Expect them to do noise cancelling in over ear form as part of Beats brand similar to 1000MX3 and QC35.
If I’d ever noticed someone wearing the ridiculous Google Pixel Buds, I’d probably do the same thing. Life’s too short to waste on poor technology — and Bluetooth headphones are a poor replacement for headphones (and keyboards, and mice). I’m reminded a bit of those ludicrous TV infomercials: ‘Aren’t you tired of the hassle of tying your own shoes? Try new Velcro TieMasters™, and never tie a shoe again!’

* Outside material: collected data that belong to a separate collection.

(* ===== verification/BuilderOps.v ===== *)
(** * How the world changes

    The building operations only write to words the arena has handed out and
    only take words that nothing uses: [evolves w w' P] says that [w'] is [w]
    with more words used, and that what was in use outside [P] is as before.
    [points] is the wire format's meaning of a pointer, and what the reader
    makes of it. *)

From S2P Require Import Prelude.
From S2P Require Import Mem.
From S2P Require Import ReadLimiter.
From S2P Require Import Segments.
From S2P Require Import WirePointer.
From S2P Require Import Arena.
From S2P Require Import Readers.
From S2P Require Import Allocators.
From S2P Require Import AllocatorsOk.
From S2P Require Import BuilderArena.
From S2P Require Import Builders.
From S2P Require Import BuilderArenaOk.
(** ** Memory *)

(** [m'] is [m] with other bytes in the [n] from [a]. *)
Record wrote (m m' : mem) (a n : Z) : Prop := {
  wrote_domain : same_domain m m';
  wrote_outside : unchanged_outside (fun i => a <= i < a + n) m m'
}.

Lemma same_domain_refl m : same_domain m m.
Proof. done. Qed.
Lemma same_domain_trans m1 m2 m3 : same_domain m1 m2 -> same_domain m2 m3 -> same_domain m1 m3.
Proof. intros H1 H2 i. by rewrite (H2 i). Qed.
Lemma same_domain_valid m m' a n : same_domain m m' -> valid m a n -> valid m' a n.
Proof. intros Hd Hv i Hi. by apply Hd, Hv. Qed.
Lemma wrote_same m m' a n b k : wrote m m' a n -> b + k <= a \/ a + n <= b -> same_at m m' b k.
Proof. intros [_ Ho] Hr i Hi. apply Ho. lia. Qed.
Lemma wrote_refl m a n : wrote m m a n.
Proof. by split. Qed.
Lemma wrote_sub m m' a n b k : wrote m m' a n -> b <= a -> a + n <= b + k -> wrote m m' b k.
Proof. intros [H1 H2] Ha Hn. split; [done|]. intros i Hi. apply H2. lia. Qed.
Lemma wrote_trans m1 m2 m3 a n : wrote m1 m2 a n -> wrote m2 m3 a n -> wrote m1 m3 a n.
Proof.
  intros [H1 H2] [H3 H4]. split; [by eapply same_domain_trans|]. intros i Hi. by rewrite (H4 i), (H2 i).
Qed.

Lemma write_bytes_wrote m a bs n : Z.of_nat (length bs) <= n -> valid m a (Z.of_nat (length bs)) ->
  wrote m (write_bytes m a bs) a n.
Proof.
  intros Hn Hv. split.
  - intros i. rewrite write_bytes_lookup.
    destruct (Z.leb_spec a i), (Z.ltb_spec i (a + Z.of_nat (length bs))); simpl; try done.
    split; intros _; [by apply Hv|]. apply lookup_lt_is_Some. lia.
  - intros i Hi. rewrite write_bytes_lookup.
    destruct (Z.leb_spec a i), (Z.ltb_spec i (a + Z.of_nat (length bs))); simpl; try done. lia.
Qed.

Lemma store_bytes_ok m a bs : valid m a (Z.of_nat (length bs)) -> store_bytes m a bs = Ok (write_bytes m a bs).
Proof. intros Hv. unfold store_bytes. by rewrite (proj2 (valid_nat_iff _ _ _)). Qed.

Lemma load_wp_same m m' a : same_at m m' a 8 -> load_wp m' a = load_wp m a.
Proof.
  intros Hs. unfold load_wp. rewrite (load_same m m' a 4) by (intros i Hi; apply Hs; lia).
  by rewrite (load_same m m' (a + 4) 4) by (intros i Hi; apply Hs; lia).
Qed.

Lemma store_wp_ok m a p : a mod 8 = 0 -> valid m a 8 -> wp_ok p ->
  exists m', store_wp m a p = Ok m' /\ wrote m m' a 8 /\ load_wp m' a = Ok p.
Proof.
  intros Ha Hv [Ho Hu]. unfold store_wp.
  assert (H4 : a mod 4 = 0 /\ (a + 4) mod 4 = 0) by (split; zlia). destruct H4 as [H4 H4'].
  rewrite store_ok by (done || by eapply valid_sub; eauto; lia). cbn [bind outcome_monad].
  set (m1 := write_bytes m a _).
  assert (W1 : wrote m m1 a 4).
  { apply write_bytes_wrote; rewrite length_le_split; [lia|]. eapply valid_sub; eauto; lia. }
  assert (V1 : valid m1 (a + 4) 4).
  { eapply same_domain_valid; [apply W1|]. eapply valid_sub; eauto; lia. }
  rewrite store_ok by (done || lia). eexists. split; [done|].
  assert (W2 : wrote m1 (write_bytes m1 (a + 4) (le_split (Z.to_nat 4) (upper32bits p))) (a + 4) 4).
  { apply write_bytes_wrote; rewrite length_le_split; [lia|done]. }
  split.
  - eapply wrote_trans; eapply wrote_sub; [exact W1| | |exact W2| |]; lia.
  - unfold load_wp. rewrite (load_same _ _ a 4) by (apply (wrote_same _ _ _ _ _ _ W2); lia).
    unfold m1. rewrite load_stored by (done || lia). cbn [bind outcome_monad].
    rewrite load_stored by (done || lia). by destruct p.
Qed.

Definition null_wp : WirePointer := {| offset_and_kind := 0; upper32bits := 0 |}.

Lemma load_zeroed m a n : 0 <= n -> a mod n = 0 -> zeroed m a n -> load m a n = Ok 0.
Proof.
  intros Hn Ha Hz. unfold load. rewrite Ha, Z.eqb_refl.
  destruct (load_bytes_ok m a n Hn (zeroed_valid _ _ _ Hz)) as (bs & -> & Hl & Hk). cbn [bind outcome_monad].
  f_equal. assert (E : bs = replicate (length bs) Byte.x00).
  { apply list_eq. intros k. destruct (decide (k < length bs)%nat).
    - rewrite lookup_replicate_2, Hk, Hz by lia. done.
    - rewrite !lookup_ge_None_2; [done|rewrite length_replicate; lia|lia]. }
  rewrite E. clear. induction (length bs) as [|k IH]; [done|].
  change (Z.lor 0 (Z.shiftl (le_combine (replicate k Byte.x00)) 8) = 0). by rewrite IH.
Qed.

Lemma load_wp_zeroed m a : a mod 8 = 0 -> zeroed m a 8 -> load_wp m a = Ok null_wp.
Proof.
  intros Ha Hz. unfold load_wp. rewrite load_zeroed; [|lia|zlia|intros i Hi; apply Hz; lia].
  cbn [bind outcome_monad]. rewrite load_zeroed; [done|lia|zlia|intros i Hi; apply Hz; lia].
Qed.

Section ops.
Context {A : Type} `{AllocatorOk A}.
Implicit Types (w : World A).

(** The world with another memory *)
Definition upd (m : mem) (w : World A) : World A := set_heap (set_hmem m (heap w)) w.

Lemma wload_bind {X} a p (k : WirePointer -> B A X) w :
  load_wp (wmem w) a = Ok p -> bind (wload a) k w = k p w.
Proof. intros Hp. apply ST_bind_ok. unfold wload, on_mem. by rewrite <- Hp. Qed.

Lemma wput_ok f w m : f (wmem w) = Ok m -> wput f w = (Ok tt, upd m w).
Proof.
  intros Hf. unfold wput, on_heap. rewrite (ST_bind_ok get_state _ _ _ _ eq_refl).
  by rewrite (lift_bind_ok _ _ _ _ Hf).
Qed.

Lemma wstore_ok a p w : a mod 8 = 0 -> valid (wmem w) a 8 -> wp_ok p ->
  exists m, wstore a p w = (Ok tt, upd m w) /\ wrote (wmem w) m a 8 /\ load_wp m a = Ok p.
Proof.
  intros Ha Hv Hp. destruct (store_wp_ok (wmem w) a p Ha Hv Hp) as (m & Hm & Hr).
  exists m. split; [|done]. by apply wput_ok.
Qed.

Lemma wset_ok a f p w : a mod 8 = 0 -> valid (wmem w) a 8 -> load_wp (wmem w) a = Ok p -> wp_ok (f p) ->
  exists m, wset a f w = (Ok tt, upd m w) /\ wrote (wmem w) m a 8 /\ load_wp m a = Ok (f p).
Proof. intros Ha Hv Hl Hp. unfold wset. rewrite (wload_bind a p) by done. by apply wstore_ok. Qed.

Lemma wset_checked_ok a f p q w : a mod 8 = 0 -> valid (wmem w) a 8 -> load_wp (wmem w) a = Ok p ->
  f p = Ok q -> wp_ok q ->
  exists m, wset_checked a f w = (Ok tt, upd m w) /\ wrote (wmem w) m a 8 /\ load_wp m a = Ok q.
Proof.
  intros Ha Hv Hl Hf Hp. unfold wset_checked. rewrite (wload_bind a p) by done.
  rewrite (lift_bind_ok _ _ _ _ Hf). by apply wstore_ok.
Qed.

(** [n] words in use from [a], in segment [id] *)
Definition in_seg w (id a n : Z) : Prop := exists s k,
  segs w !! Z.to_nat id = Some s /\ 0 <= id < 2 ^ 32 /\ a = seg_ptr s + 8 * k /\ 0 <= k /\ 0 <= n /\
  k + n <= seg_allocated s.

Lemma in_seg_used w id a n i : in_seg w id a n -> a <= i < a + 8 * n -> used w i.
Proof.
  intros (s & k & Hs & _ & -> & Hk & Hn & Hr) Hi. exists s. split; [by eapply segment_lookup|].
  unfold in_used. lia.
Qed.
Lemma in_seg_facts w id a n : world_ok w -> in_seg w id a n -> a mod 8 = 0 /\ 0 < a /\ valid (wmem w) a (8 * n).
Proof.
  intros Hw (s & k & Hs & _ & -> & Hk & Hn & Hr).
  apply segment_lookup in Hs. destruct (wo_segs _ Hw s Hs) as [H1 H2 H3 H4 _]. split; [zlia|]. split; [lia|].
  eapply valid_sub; [by apply (region_valid w s Hw)|lia|lia].
Qed.
Lemma in_seg_sub w id a n b k : in_seg w id a n -> a <= b -> (b - a) mod 8 = 0 -> 0 <= k ->
  b + 8 * k <= a + 8 * n -> in_seg w id b k.
Proof.
  intros (s & j & Hs & Hid & -> & Hj & Hn & Hr) Hb Hal Hk Hbk.
  exists s, ((b - seg_ptr s) / 8). split_and!; try done; zlia.
Qed.
Lemma in_seg_valid w id a n b k : world_ok w -> in_seg w id a n -> a <= b -> b + k <= a + 8 * n ->
  valid (wmem w) b k.
Proof. intros Hw Hs Hb Hk. destruct (in_seg_facts _ _ _ _ Hw Hs) as (_ & _ & Hv). by eapply valid_sub. Qed.

(** ** Evolution *)

Record evolves w w' (P : Z -> Prop) : Prop := {
  ev_ok : world_ok w';
  ev_old : forall j s, segs w !! j = Some s -> exists s', segs w' !! j = Some s' /\
    seg_ptr s' = seg_ptr s /\ seg_capacity s' = seg_capacity s /\ seg_allocated s <= seg_allocated s';
  ev_mem : forall i, used w i -> ~ P i -> wmem w' !! i = wmem w !! i;
  ev_caps : caps w' = caps w;
  ev_limiter : limiter w' = limiter w
}.

Lemma evolves_refl w P : world_ok w -> evolves w w P.
Proof. intros Hw. split; try done. intros j s Hj. exists s. by split_and!. Qed.

Lemma evolves_used w w' P i : evolves w w' P -> used w i -> used w' i.
Proof.
  intros He (s & Hs & Hi). apply list_elem_of_lookup in Hs as [j Hj].
  destruct (ev_old _ _ _ He j s Hj) as (s' & Hj' & Hp & _ & Ha). exists s'.
  split; [by eapply list_elem_of_lookup_2|]. unfold in_used in *. rewrite Hp. lia.
Qed.
Lemma evolves_in_seg w w' P id a n : evolves w w' P -> in_seg w id a n -> in_seg w' id a n.
Proof.
  intros He (s & k & Hs & Hid & -> & Hk & Hn & Hr). destruct (ev_old _ _ _ He _ s Hs) as (s' & Hs' & Hp & _ & Ha).
  exists s', k. rewrite Hp. split_and!; try done; lia.
Qed.

Lemma evolves_trans w w1 w2 (P Q R : Z -> Prop) : evolves w w1 P -> evolves w1 w2 Q ->
  (forall i, used w i -> P i \/ Q i -> R i) -> evolves w w2 R.
Proof.
  intros H1 H2 HR. split.
  - apply H2.
  - intros j s Hj. destruct (ev_old _ _ _ H1 j s Hj) as (s1 & Hj1 & Hp1 & Hc1 & Ha1).
    destruct (ev_old _ _ _ H2 j s1 Hj1) as (s2 & Hj2 & Hp2 & Hc2 & Ha2).
    exists s2. split_and!; [done|congruence|congruence|lia].
  - intros i Hu Hr. rewrite (ev_mem _ _ _ H2), (ev_mem _ _ _ H1); try done; auto.
    by eapply evolves_used.
  - rewrite (ev_caps _ _ _ H2). apply H1.
  - rewrite (ev_limiter _ _ _ H2). apply H1.
Qed.
Lemma evolves_weaken w w' (P Q : Z -> Prop) : evolves w w' P -> (forall i, used w i -> P i -> Q i) -> evolves w w' Q.
Proof. intros [H1 H2 H3 H4 H5] HQ. split; try done. intros i Hu Hq. apply H3; auto. Qed.

Lemma grown_evolves w w' id s idx amount : grown w w' id s idx amount -> evolves w w' (fun _ => False).
Proof. intros [G1 G2 G3 G4 G5 G6 G7 G8 [G9 G10]]. split; auto. Qed.

(** Writing to used words *)
Lemma upd_evolves w m a n : world_ok w -> wrote (wmem w) m a n -> (forall i, a <= i < a + n -> used w i) ->
  evolves w (upd m w) (fun i => a <= i < a + n).
Proof.
  intros Hw [Hd Ho] Hu. split; try done.
  - destruct (wo_held _ Hw) as (al & Hal & Hh). split.
    + exists al. split; [done|]. apply (held_stable al (heap w)); [done|done|done|].
      intros i Hi. apply Ho. intros Hr. apply Hi. apply (used_in_regions w i Hw). by apply Hu.
    + intros s Hs. destruct (wo_segs _ Hw s Hs) as [H1 H2 H3 H4 H5]. split; try done.
      intros i Hi. rewrite <- (H5 i Hi). apply Ho. intros Hr. destruct (Hu i Hr) as (t & Ht & Hti).
      apply list_elem_of_lookup in Hs as [j Hj], Ht as [k Hk].
      assert (j = k) as ->.
      { apply (segments_apart w j k s t i Hw Hj Hk); unfold in_region, seg_region; cbn [fst snd]; [lia|].
        pose proof (used_in_region w t i Hw ltac:(by eapply segment_lookup) Hti) as Hx.
        by unfold in_region, seg_region in Hx. }
      change (segs w !! k = Some s) in Hj. assert (t = s) as -> by congruence. unfold in_used in Hti. lia.
  - intros j s Hj. exists s. by split_and!.
  - intros i _ Hi. by apply Ho.
Qed.
(** Storing the bytes of a new blob *)
Lemma blob_write w w1 p ec amount ptr id' value : vacant w p -> list_made w w1 p Byte ec amount ptr id' ->
  0 <= ec <= 8 * amount -> Z.of_nat (length value) <= ec ->
  exists m, store_bytes (wmem w1) ptr value = Ok m /\
    evolves w (upd m w1) (fun i => pb_pointer p <= i < pb_pointer p + 8) /\
    list_at (upd m w1) p Byte ec ptr id' /\
    load_bytes m ptr (Z.of_nat (length value)) = Ok value /\
    zeroed m (ptr + Z.of_nat (length value)) (ec - Z.of_nat (length value)).
Proof.
  intros Hv L Hec Hlen. pose proof (ev_ok _ _ _ (lm_evolves _ _ _ _ _ _ _ _ L)) as Hw1.
  assert (Hval : valid (wmem w1) ptr (Z.of_nat (length value))).
  { eapply in_seg_valid; [done|apply L|lia|lia]. }
  set (m := write_bytes (wmem w1) ptr value).
  assert (Hwr : wrote (wmem w1) m ptr (Z.of_nat (length value))) by (by apply write_bytes_wrote).
  exists m. split; [by apply store_bytes_ok|].
  destruct (list_made_write w w1 p Byte ec amount ptr id' m Hv L) as (E & La).
  { eapply wrote_sub; [exact Hwr|lia|lia]. }
  split; [done|]. split; [done|]. split; [by apply load_bytes_written|].
  intros i Hi. rewrite (wrote_outside _ _ _ _ Hwr) by lia. apply (lm_zero _ _ _ _ _ _ _ _ L). lia.
Qed.

Definition text_words (n : Z) : Z := (n + 8) / 8.
Definition data_words (n : Z) : Z := (n + 7) / 8.

Lemma init_text_gives w p n : vacant w p -> 0 <= n -> n + 1 < 2 ^ 29 ->
  gives (init_text_pointer (pb_pointer p) (pb_segment_id p) n) w (text_words n + 1) (fun x w' =>
    exists ptr id', x = (id', {| tb_bytes := {| bs_ptr := ptr; bs_len := n |}; tb_pos := 0 |}) /\
      list_made w w' p Byte (n + 1) (text_words n) ptr id').
Proof.
  intros Hv Hn Hb.
  apply (gives_eq _ ('(ptr, reff, segment_id) ← allocate (pb_pointer p) (pb_segment_id p) (text_words n) List;
    wset_checked reff (set_list_size_and_count Byte (n + 1)) ;;
    ret (segment_id, {| tb_bytes := {| bs_ptr := ptr; bs_len := n |}; tb_pos := 0 |}))).
  - unfold init_text_pointer. rewrite uadd_ok by lia. rewrite (lift_bind_ok _ _ _ _ eq_refl).
    rewrite (lift_bind_ok _ _ _ (text_words n)); [done|].
    rewrite round_bytes_ok by lia. unfold text_words. do 2 f_equal. lia.
  - apply (allocate_list_gives w p (text_words n) Byte (n + 1) (fun ptr id' =>
      (id', {| tb_bytes := {| bs_ptr := ptr; bs_len := n |}; tb_pos := 0 |})) Hv); unfold text_words; zlia.
Qed.

Lemma init_data_gives w p n : vacant w p -> 0 <= n < 2 ^ 29 ->
  gives (init_data_pointer (pb_pointer p) (pb_segment_id p) n) w (data_words n + 1) (fun x w' =>
    exists ptr id', x = (id', {| bs_ptr := ptr; bs_len := n |}) /\
      list_made w w' p Byte n (data_words n) ptr id').
Proof.
  intros Hv Hn.
  apply (gives_eq _ ('(ptr, reff, segment_id) ← allocate (pb_pointer p) (pb_segment_id p) (data_words n) List;
    wset_checked reff (set_list_size_and_count Byte n) ;; ret (segment_id, {| bs_ptr := ptr; bs_len := n |}))).
  - unfold init_data_pointer. rewrite (lift_bind_ok _ _ _ (data_words n)); [done|]. by rewrite round_bytes_ok by lia.
  - apply (allocate_list_gives w p (data_words n) Byte n (fun ptr id' => (id', {| bs_ptr := ptr; bs_len := n |})) Hv);
      unfold data_words; zlia.
Qed.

The Apple ecosystem itself is innovative and I don't think there's a single company that does it better.
They still lead in interfaces (biometrics...FaceID) and multi-touch gestures.
I don't use Siri, but I'm glad they are developing that technology in a way that doesn't flat-out violate the privacy of their users. I just hope all the criticism comparing Siri versus Google Assistant and Cortana don't push them to change that posture.
It feels like Apple hate is becoming a meme. You can certainly criticize the company... their product line is becoming confusing, but to say they "used" to be an innovator is ignorant.
Hasn't it always been, though? This probably comes off as conspiracy-theoretic, but I feel like there's a real financial incentive to keep their stock prices as in-flux as possible to allow for proper buy-in/cash-out gains.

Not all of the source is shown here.